Cell cultures were visually assessed every 2 days for morphological changes. Alkaline phosphatase (AP) staining was performed with the Leukocyte Alkaline Phosphatase Kit (Sigma) following the manufacturer’s directions. At least 3 lines of biPSCs, eiPSCs, hiPSCs, and miPSCs were maintained for a minimum of 10 passages. At least one lineage of biPSCs was maintained for more than 50 passages, 1 lineage of eiPSCs and of hiPSCs for 30 passages, and 1 of miPSCs for more than 10 passages, and then cryopreserved.

Immunofluorescence of OCT4 protein was based on a protocol described in Oliveira et al. [34]. Briefly, iPSC cell cultures were fixed in 4% PFA for 20 min and maintained at 4 °C in PBS supplemented with 3% BSA and 0.5% Triton X-100 for a minimum of 12–16 h. Cell cultures were incubated in a blocking solution (PBS supplemented with 3% BSA and 0.2% Tween-20) for 1 h at room temperature. Cells were incubated with the primary antibody (OCT4 - rabbit anti OCT3/4, 1:50, Sigma) for 12–16 h at 4 °C, washed, and subsequently incubated with secondary antibodies (goat anti-rabbit 488, 1:100, Alexa Fluor, Invitrogen) for 2 h. Additionally, cells were incubated without primary antibodies for control to assess the immunofluorescence technique. Detection of NANOG was performed in biPSCs and miPSCs through immunofluorescence as described above (rabbit anti-NANOG, 1:100, Abcam 80892) and by RT-qPCR analysis in hiPSCs (Power SYBR Green, Life Technologies, F: 5′ CCAAAGGCAAACAACCCACTT 3′, R: 5′ CGGGACCTTGTCTTCCTTTTT 3′).

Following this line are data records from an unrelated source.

(* ===== verification/SocketCalls.v ===== *)
(** The calls of lwtcp/sockets.c that make, bind, connect, listen, accept and
    close, over the connections of the file ApiMsg.

    One thread of the application uses the table of sockets; where a call waits,
    the thread of the stack runs.  What it does in each wait is a list of steps in
    the state, [waits]; at its end the application waits for ever, which is the
    result [Blocked].  [Crashed] is the use of a null pointer, of memory outside of
    the table or of a connection that does not exist.  [fresh] are the blocks that
    the pool of connections gives: one in use is not given out. *)

From Stdlib Require Import ZArith Lia.
From stdpp Require Import base tactics numbers gmap option list.
From S2P Require Import Prelude Udp Tcp Sockets ApiMsg ApiProps.

Local Open Scope Z_scope.

(** The constants of the system's <sys/socket.h>. *)
Definition SOCK_STREAM : Z := 1.
Definition SOCK_DGRAM : Z := 2.

(** The peer of a block of TCP. *)
Class TcpPeer (T : Type) := tcp_peer : Z → T → Z * Z.

(** A step of the stack: a message of the queue, or an event. *)
Inductive stack_step := Handle (mem : option (list Z)) | Happens (ev : event).

Section calls.
Context {T : Type} `{TcpApi T} `{TcpPeer T}.
Local Abbreviation api := (@api T).
Local Abbreviation AM := (@AM T).

Record env := Env {
  net : api;
  table : list lwip_socket;
  waits : list (list stack_step);
  fresh : list (option Z)
}.

Definition with_net (v : api) (s : env) : env := Env v (table s) (waits s) (fresh s).
Definition with_table (v : list lwip_socket) (s : env) : env := Env (net s) v (waits s) (fresh s).

Inductive outcome (A : Type) := Done (a : A) (s : env) | Blocked | Crashed.
Arguments Done {A} a s.
Arguments Blocked {A}.
Arguments Crashed {A}.

Definition SM (A : Type) : Type := env → outcome A.

#[global] Instance sm_ret : MRet SM := λ A a s, Done a s.
#[global] Instance sm_bind : MBind SM := λ A B f m s,
  match m s with Done a s => f a s | Blocked => Blocked | Crashed => Crashed end.

Definition crashed {A} : SM A := λ _, Crashed.
Definition blocked {A} : SM A := λ _, Blocked.

Definition lift {A} (m : AM A) : SM A := λ s,
  match m (net s) with Some (a, n) => Done a (with_net n s) | None => Crashed end.

(** A block that is in use is not given out. *)
Definition unused (s : api) (n : option Z) : bool :=
  match n with Some n => bool_decide (conns s !! n = None) | None => true end.

Definition given (st : stack_step) : option Z :=
  match st with Happens (EvAccept _ _ _ n _) => n | _ => None end.

Definition run_step (st : stack_step) : AM unit := λ s,
  match st with
  | Handle mem => match queue s with [] => Some (tt, s) | _ => transport_thread mem s end
  | Happens ev => run_event ev s
  end.

Fixpoint run_steps (l : list stack_step) : SM unit :=
  match l with
  | [] => mret tt
  | st :: l => λ s, if unused (net s) (given st) then (lift (run_step st);; run_steps l) s else Blocked
  end.

(** The application waits, the stack runs. *)
Definition wait : SM unit := λ s,
  match waits s with
  | [] => Blocked
  | l :: ws => run_steps l (Env (net s) (table s) ws (fresh s))
  end.

(** [sys_mbox_fetch(conn->mbox, NULL)] and what follows. *)
Definition with_answer {A} (c : Z) (m : AM A) : SM A := λ s,
  match answers (net s) c with O => Blocked | S _ => lift m s end.

Definition after_answer {A} (c : Z) (m : AM A) : SM A := wait;; with_answer c m.

(** A call of a connection from beginning to end. *)
Definition whole_call (c : Z) (m : AM begun) : SM err :=
  b ← lift m;
  match b with Returns e => mret e | Posted | Lost => after_answer c (call_end c) end.

(** [netconn_delete] with the connections that were not accepted; [fuel] is the
    number of connections that are deleted at most. *)
Definition pending (c : Z) : SM (option (list (option Z))) := lift (k ← get c; mret (acceptmbox k)).

Fixpoint delete_conn (fuel : nat) (c : Z) : SM err :=
  match fuel with
  | O => blocked
  | S fuel =>
      b ← lift (netconn_delete c);
      match b with
      | Returns e => mret e
      | _ => after_answer c (delete_end c);; drain fuel c;; lift (delete_done c);; mret ERR_OK
      end
  end
with drain (fuel : nat) (c : Z) : SM unit :=
  match fuel with
  | O => blocked
  | S fuel =>
      l ← pending c;
      match l with
      | Some (_ :: _) =>
          n ← lift (fetch_accepted c);
          (match n with Some n => delete_conn fuel n | None => mret ERR_OK end);;
          drain fuel c
      | _ => mret tt
      end
  end.

(** [get_socket]: the connection of a descriptor and its place. *)
Definition socket_conn (i : Z) : SM (option Z) := λ s,
  if NUM_SOCKETS <? i then Done None s
  else if i <? 0 then Crashed
  else match table s !! Z.to_nat i with Some sock => Done (conn sock) s | None => Crashed end.

Definition new_socket (c : Z) : SM Z := λ s,
  match free_socket (table s) 0 with
  | None => Done (-1) s
  | Some i => Done i (with_table (<[Z.to_nat i := Socket (Some c) None 0]> (table s)) s)
  end.

Definition clear_socket (i : Z) : SM unit := λ s,
  Done tt (with_table (<[Z.to_nat i := Socket None None 0]> (table s)) s).

(** The next block of the pool. *)
Definition next_conn : SM (option Z) := λ s,
  match fresh s with
  | [] => Blocked
  | n :: l => if unused (net s) n then Done n (Env (net s) (table s) (waits s) l) else Blocked
  end.

(** A new connection gets a descriptor or is deleted. *)
Definition keep_conn (fuel : nat) (c : Z) : SM Z :=
  i ← new_socket c;
  (if i =? -1 then delete_conn fuel c;; mret tt else mret tt);;
  mret i.

(** [e0] is what the memory of the block holds in [err]. *)
Definition lwip_socket_call (fuel : nat) (type : Z) (e0 : err) : SM Z :=
  let make t := n ← next_conn; lift (netconn_new t n e0) in
  conn ← (if type =? SOCK_DGRAM then make NETCONN_UDP
          else if type =? SOCK_STREAM then make NETCONN_TCP
          else mret None);
  match conn with None => mret (-1) | Some c => keep_conn fuel c end.

(** The result of a call of a connection as that of a socket. *)
Definition status (e : err) : Z := if is_ok e then 0 else -1.

Definition socket_call (i : Z) (m : Z → AM begun) : SM Z :=
  c ← socket_conn i;
  match c with None => mret (-1) | Some c => e ← whole_call c (m c); mret (status e) end.

Definition lwip_bind (i addr port : Z) : SM Z := socket_call i (λ c, netconn_bind c (Some addr) (ntohs port)).
Definition lwip_connect (i addr port : Z) : SM Z := socket_call i (λ c, netconn_connect c (Some addr) (ntohs port)).
Definition lwip_listen (i : Z) : SM Z := socket_call i netconn_listen.

(** The result of [netconn_delete] is not used. *)
Definition lwip_close (fuel : nat) (i : Z) : SM Z :=
  c ← socket_conn i;
  match c with
  | None => mret (-1)
  | Some c => delete_conn fuel c;; clear_socket i;; mret 0
  end.

(** [netconn_peer]: the address, read at once, and the port. *)
Definition netconn_peer (c : Z) : AM (Z * Z) :=
  k ← get c;
  match pcb k with
  | None => null
  | Some p =>
      s ← state_of;
      r ← (match type k with
           | NETCONN_TCP => mret (tcp_peer p (tcp s))
           | _ => match pcbs (udps s) !! p with Some b => mret (Udp.remote_ip b, Udp.remote_port b) | None => null end
           end);
      put c (with_err ERR_OK);;
      mret r
  end.

(** [sys_mbox_fetch(conn->acceptmbox, &newconn)]: waits when it is empty. *)
Definition accept_conn (c : Z) : SM (option Z) :=
  l ← pending c;
  (match l with Some (_ :: _) => mret tt | _ => wait end);;
  l ← pending c;
  match l with Some (_ :: _) => lift (netconn_accept c) | Some [] => blocked | None => crashed end.

(** Also the address and the port of the peer. *)
Definition lwip_accept (fuel : nat) (i : Z) : SM (Z * (Z * Z)) :=
  c ← socket_conn i;
  match c with
  | None => mret (-1, (0, 0))
  | Some c =>
      n ← accept_conn c;
      match n with
      | None => crashed
      | Some n =>
          peer ← lift (netconn_peer n);
          j ← keep_conn fuel n;
          mret (j, peer)
      end
  end.
End calls.

Arguments Done {T A} a s.
Arguments Blocked {T A}.
Arguments Crashed {T A}.
Lemma moves_delete fuel :
  (∀ L c, moves (c :: L) (λ _, L) (delete_conn fuel c)) ∧ (∀ L c, moves L (λ _, L) (drain fuel c)).
Proof.
  induction fuel as [|fuel [IHdel IHdrain]]; [split; intros; apply moves_blocked|]. split; intros L c; cbn [delete_conn drain].
  - eapply moves_bind; [apply moves_lift, (grows_begin_call CallDelete)|]. cbv beta. intros [e| |].
    1: { intros t s a s' [= <- <-] Hs. split; [by eapply sound_drop|done]. }
    all: eapply moves_bind; [apply moves_after_answer, grows_delete_end|]; intros ?;
      eapply moves_bind; [apply IHdrain|]; intros ?;
      eapply moves_bind; [apply moves_delete_done|]; intros ?; by apply moves_ret.
  - eapply moves_bind; [apply moves_pending|]. cbv beta. intros [[|x l]|]; [by apply moves_ret| |by apply moves_ret].
    eapply moves_bind; [apply moves_fetch_accepted|]. cbv beta. intros [n|]; cbn.
    + eapply moves_bind; [apply IHdel|]. intros ?. apply IHdrain.
    + eapply moves_bind; [by apply (moves_ret L (λ _, L))|]. intros ?. apply IHdrain.
Qed.

Lemma moves_whole_call L c k : moves L (λ _, L) (whole_call c (begin_call k c)).
Proof.
  eapply moves_bind; [apply moves_lift, grows_begin_call|]. cbv beta.
  intros [e| |]; [by apply moves_ret|apply moves_after_answer, grows_call_end..].
Qed.

(** ** The table *)

Lemma free_socket_free l i j :
  free_socket l i = Some j → ∃ k sock, j = i + Z.of_nat k ∧ l !! k = Some sock ∧ conn sock = None.
Proof.
  revert i. induction l as [|sock l IH]; intros i; [done|]. cbn [free_socket]. destruct (conn sock) eqn:Ec.
  - intros (k & sock' & -> & Hk & Hc)%IH. exists (S k), sock'. split; [lia|done].
  - intros [= <-]. exists 0%nat, sock. split; [lia|done].
Qed.

Lemma sound_slot i sock c L t (s : api) :
  t !! i = Some sock → conn sock = None → sound (c :: L) t s → sound L (<[i := Socket (Some c) None 0]> t) s.
Proof.
  intros Hi Hc. apply (sound_move (λ h, match h with
    | Slot j => if decide (j = i) then Local 0 else Slot j | Local k => Local (S k) | h => h end)); [done| |].
  - intros [j|c' j|k] m; [|done|done]. cbn. destruct (decide (j = i)) as [->|].
    + rewrite list_lookup_insert_eq by by eapply lookup_lt_Some. done.
    + by rewrite list_lookup_insert_ne.
  - intros [j|c1 j1|k1] [j'|c2 j2|k2] m _ _; repeat case_decide; congruence.
Qed.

Embryoid bodies (EBs) were produced by seeding iPSC cells in dishes previously treated with 0.6% agarose and cultured in the absence of bFGF for 48–60 h. For in vitro induction of spontaneous differentiation, EBs were plated in dishes previously treated with 0.1% gelatin for a minimum of 6 days in DMEM/F12 KO supplemented with 20% FBS and antibiotics.

For in vivo differentiation assay, iPSC equine, bovine, and human as well as control cells (not reprogrammed) were injected subcutaneously in BALB/c nude female mice. One to four injections of approximately 1.5 × 10⁶ cells in 30% Matrigel (BD Biosciences) in PBS were injected per animal. Tumors, when present, were collected, fixed in PFA 4%, processed for histopathology, and stained with hematoxylin and eosin stain (H&E) for microscopic evaluation [35].

Results

Human cells showed the first signs of morphological differentiation into pluripotent cells approximately 10 days after transduction. Human adult fibroblasts (hAF) and human adipose-derived mesenchymal cells (hAdMSC) displayed initial colony formation approximately 5 days after transduction, and colonies were picked approximately 20 days after transduction (Fig. 1).

Fig. 1.

hAdMSC, hAF, eAdMSC, eAF, bAdMSC, bFF, and mFF throughout in vitro cellular reprogramming: before transduction (× 200) and iPS colonies after replating (× 40 and × 200)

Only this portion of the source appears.